Of the 11 epicentres that are operating in Uganda, nine have government-recognised Rural Banks and have been declared self-reliant.
The Hunger Project firmly believes that empowering women to be key change agents is an essential element to achieving the end of hunger and poverty. Wherever we work, our programs aim to support women and build their capacity.

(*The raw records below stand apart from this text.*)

(** Without the filter, the events of an ability the configuration does
    not list stay out all the same. *)
Lemma party_damage_unfiltered `{PolarsRuntime} dict resp pc tc self r :
  __init__ dict resp pc tc = Some self ->
  In r (damage_events_table self) ->
  (In r (party_damage self false) <->
   party_condition self false r = true /\ is_Some (dict !! ability_id r)).
Proof.
  intros Hinit Hr. rewrite party_damage_In, party_condition_true.
  pose proof (init_rows_wf _ _ _ _ _ Hinit) as Hwf.
  rewrite Forall_forall in Hwf. apply list_elem_of_In in Hr as Hr'.
  destruct (Hwf r Hr') as (_ & _ & _ & Htd & _).
  split.
  - intros (_ & ? & Ht & ? & ? & ?). rewrite Htd in Ht.
    destruct (dict !! ability_id r) eqn:Hd; simpl in Ht; [|discriminate].
    repeat split; eauto; try discriminate. rewrite Htd. simpl. congruence.
  - intros ((? & Ht & ? & ? & _) & [md Hd]). repeat split; auto; try discriminate.
    rewrite Htd in *. rewrite Hd in *. simpl in *.
    destruct (cat_is_tank_damage _); congruence.
Qed.

(** C1, at a failing input. The fight of [Demo] has a hit by ability 300,
    which the configuration does not list: it lands on a non-tank, carries
    no vulnerability stack and its amount is below the ceiling, so it
    meets the condition of the profile without the category filter. Yet
    [get_incoming_damage_profile(filter_uncategorized_damage=False)]
    leaves it out: the join gives it a null [is_tank_damage], the
    predicate is null, and the filter drops the row. *)
Theorem unlisted_ability_dropped_without_filter :
  Demo.fight = Some Demo.built /\
  In Demo.unlisted_row (damage_events_table Demo.built) /\
  Demo.config !! ability_id Demo.unlisted_row = None /\
  party_condition Demo.built false Demo.unlisted_row = true /\
  ~ In Demo.unlisted_row (party_damage Demo.built false) /\
  Forall (fun row => pr_ability_name row <> ability_name Demo.unlisted_row)
    (get_incoming_damage_profile (H := Demo.runtime) Demo.built false).
Proof.
  split; [vm_compute; reflexivity|].
  split; [vm_compute; tauto|].
  split; [vm_compute; reflexivity|].
  split; [vm_compute; reflexivity|]. split.
  - intros Hin. apply party_damage_In in Hin as (_ & _ & Ht & _).
    discriminate Ht.
  - apply Forall_forall. intros row Hin. apply list_elem_of_In in Hin.
    vm_compute in Hin. destruct Hin as [<- | [<- | []]]; discriminate.
Qed.

(* ================================================================== *)
(** ** Vulnerability damage *)
(* ================================================================== *)

(** The ids [_get_vuln_ids] returns are those of the debuffs named
    Vulnerability Up, in any letter case. *)
Lemma vuln_ids_spec (resp : event_response) (id : Z) :
  In id (_get_vuln_ids resp) <->
  exists a, In a (buffTable_auras resp) /\
            lower (au_name a) = "vulnerability up" /\ au_guid a = id.
Proof.
  unfold _get_vuln_ids. rewrite in_map_iff. split.
  - intros (a & <- & Ha). apply filter_In in Ha as [Ha Hn].
    apply String.eqb_eq in Hn. eauto.
  - intros (a & Ha & Hn & <-). exists a. split; [reflexivity|].
    apply filter_In. split; [assumption|]. now apply String.eqb_eq.
Qed.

There is are an impressive 177 women serving in executive positions across Uganda’s epicentres, and a grand total of 1,270 active WEP animators in the country – averaging about 115 per epicenter. All of the epicenters have women’s solidarity clubs, four have female youth groups and one has a mothers’ club. The women’s clubs sensitise mothers and women in general to the values of sending and keeping their daughters in school, and the mothers’ club raises awareness about the important of breastfeeding and a healthy, nutritional diet.
Literacy and Education
Education programs for children and adults alike can improve all aspects of life in epicentre communities. Nine of the 11 epicentre communities operate a preschool for young children, often providing their only nutritious meal per day. There are also 33 primary schools and 23 secondary schools under construction in epicenter villages in Uganda’s epicenter communities, making education even more accessible. And while children are educated, mothers have more time for their own education and income-generating activities.
Health and Nutrition
Health Committees and clinics, which are made up of epicentre partners, operate medical programs that provide maternal care, disease-prevention, and HIV/AIDS services. All but two of Uganda’s epicentres have health clinics. Tuberculosis, polio, diphtheria, hepatitis, meningitis, pneumonia, measles and tetanus vaccinations are available at all the epicenter health clinics. All of the epicentres with health clinics distribute bed nets, and all of the health clinics offer malaria screening and treatment.
Three of the nine epicentres with health clinics offer malnutrition counseling and treatment; eight offer diarrhea and dehydration treatment, and eight also offer height and weight tracking for children, to monitor healthy growth. Seven of the epicentres offer family planning services and prenatal care while eight offer postnatal care. Ten of the epicenters distribute condoms as a type of family planning. All of the epicenters provide HIV/AIDS testing.